WORK ORDER:
Copy each line of the records below that mentions the word "RValue".

==== RECORDS FOR THIS TASK

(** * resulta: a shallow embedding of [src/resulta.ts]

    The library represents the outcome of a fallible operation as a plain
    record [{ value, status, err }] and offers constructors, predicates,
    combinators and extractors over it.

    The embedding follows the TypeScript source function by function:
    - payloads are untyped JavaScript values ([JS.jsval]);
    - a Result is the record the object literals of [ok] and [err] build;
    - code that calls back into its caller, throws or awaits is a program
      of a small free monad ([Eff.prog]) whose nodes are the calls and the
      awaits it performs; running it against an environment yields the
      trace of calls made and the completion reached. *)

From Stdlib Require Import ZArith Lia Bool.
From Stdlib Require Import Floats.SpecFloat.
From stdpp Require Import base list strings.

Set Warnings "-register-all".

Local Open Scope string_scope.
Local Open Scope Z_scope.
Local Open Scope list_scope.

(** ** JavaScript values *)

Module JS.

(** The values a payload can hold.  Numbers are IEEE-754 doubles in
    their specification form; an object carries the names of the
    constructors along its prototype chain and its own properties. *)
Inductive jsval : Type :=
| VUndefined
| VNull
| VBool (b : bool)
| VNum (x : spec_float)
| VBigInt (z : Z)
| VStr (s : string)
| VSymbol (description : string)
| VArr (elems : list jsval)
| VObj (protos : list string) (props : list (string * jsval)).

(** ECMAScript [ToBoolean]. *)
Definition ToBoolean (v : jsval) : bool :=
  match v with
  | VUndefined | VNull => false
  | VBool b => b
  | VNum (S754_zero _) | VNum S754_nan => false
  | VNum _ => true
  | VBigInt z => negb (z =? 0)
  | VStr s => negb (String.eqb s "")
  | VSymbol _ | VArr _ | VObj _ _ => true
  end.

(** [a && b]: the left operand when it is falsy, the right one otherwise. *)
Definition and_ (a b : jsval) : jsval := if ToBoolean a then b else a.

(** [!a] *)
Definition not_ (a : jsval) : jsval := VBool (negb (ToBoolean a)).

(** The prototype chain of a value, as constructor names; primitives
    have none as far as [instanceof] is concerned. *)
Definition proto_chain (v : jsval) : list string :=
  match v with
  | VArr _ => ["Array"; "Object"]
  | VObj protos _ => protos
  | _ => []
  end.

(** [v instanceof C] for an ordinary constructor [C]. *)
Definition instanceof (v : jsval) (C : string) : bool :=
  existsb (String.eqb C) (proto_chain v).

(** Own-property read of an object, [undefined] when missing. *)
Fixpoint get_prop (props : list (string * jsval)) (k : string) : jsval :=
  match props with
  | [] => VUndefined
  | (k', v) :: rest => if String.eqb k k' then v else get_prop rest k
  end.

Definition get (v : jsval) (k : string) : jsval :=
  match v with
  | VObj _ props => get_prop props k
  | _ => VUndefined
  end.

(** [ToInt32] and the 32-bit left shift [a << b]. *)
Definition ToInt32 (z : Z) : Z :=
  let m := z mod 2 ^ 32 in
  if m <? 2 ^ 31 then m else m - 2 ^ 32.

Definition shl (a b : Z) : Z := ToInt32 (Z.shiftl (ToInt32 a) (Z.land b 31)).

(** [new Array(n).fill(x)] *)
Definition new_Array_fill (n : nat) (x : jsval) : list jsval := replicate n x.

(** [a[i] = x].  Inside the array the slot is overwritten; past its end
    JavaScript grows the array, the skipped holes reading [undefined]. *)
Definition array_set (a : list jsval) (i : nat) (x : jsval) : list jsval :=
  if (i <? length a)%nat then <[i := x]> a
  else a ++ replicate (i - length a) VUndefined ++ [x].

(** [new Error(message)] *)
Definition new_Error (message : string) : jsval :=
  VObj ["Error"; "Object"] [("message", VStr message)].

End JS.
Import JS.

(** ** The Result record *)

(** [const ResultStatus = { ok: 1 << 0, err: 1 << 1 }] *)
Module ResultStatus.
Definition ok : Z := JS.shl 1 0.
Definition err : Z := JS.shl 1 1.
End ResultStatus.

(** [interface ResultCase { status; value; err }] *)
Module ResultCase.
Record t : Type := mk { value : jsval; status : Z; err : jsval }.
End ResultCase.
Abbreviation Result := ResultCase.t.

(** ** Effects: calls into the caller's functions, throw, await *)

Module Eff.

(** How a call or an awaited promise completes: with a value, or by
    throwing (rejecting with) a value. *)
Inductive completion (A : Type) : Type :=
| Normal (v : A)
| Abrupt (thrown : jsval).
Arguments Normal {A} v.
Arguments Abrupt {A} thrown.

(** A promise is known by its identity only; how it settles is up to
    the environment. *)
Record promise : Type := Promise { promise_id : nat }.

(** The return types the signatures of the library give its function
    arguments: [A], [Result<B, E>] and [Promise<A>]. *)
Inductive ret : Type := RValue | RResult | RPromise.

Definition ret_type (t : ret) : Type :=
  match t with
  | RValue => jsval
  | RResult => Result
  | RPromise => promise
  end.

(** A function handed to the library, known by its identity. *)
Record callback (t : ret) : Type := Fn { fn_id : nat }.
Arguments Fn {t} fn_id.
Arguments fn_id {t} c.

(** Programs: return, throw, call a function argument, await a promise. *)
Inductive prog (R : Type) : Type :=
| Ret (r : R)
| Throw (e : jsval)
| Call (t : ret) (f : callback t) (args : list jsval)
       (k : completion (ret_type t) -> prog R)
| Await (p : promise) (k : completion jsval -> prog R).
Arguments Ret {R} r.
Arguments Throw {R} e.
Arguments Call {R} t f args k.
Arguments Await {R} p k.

========

SOLUTION:
Inductive ret : Type := RValue | RResult | RPromise.
  | RValue => jsval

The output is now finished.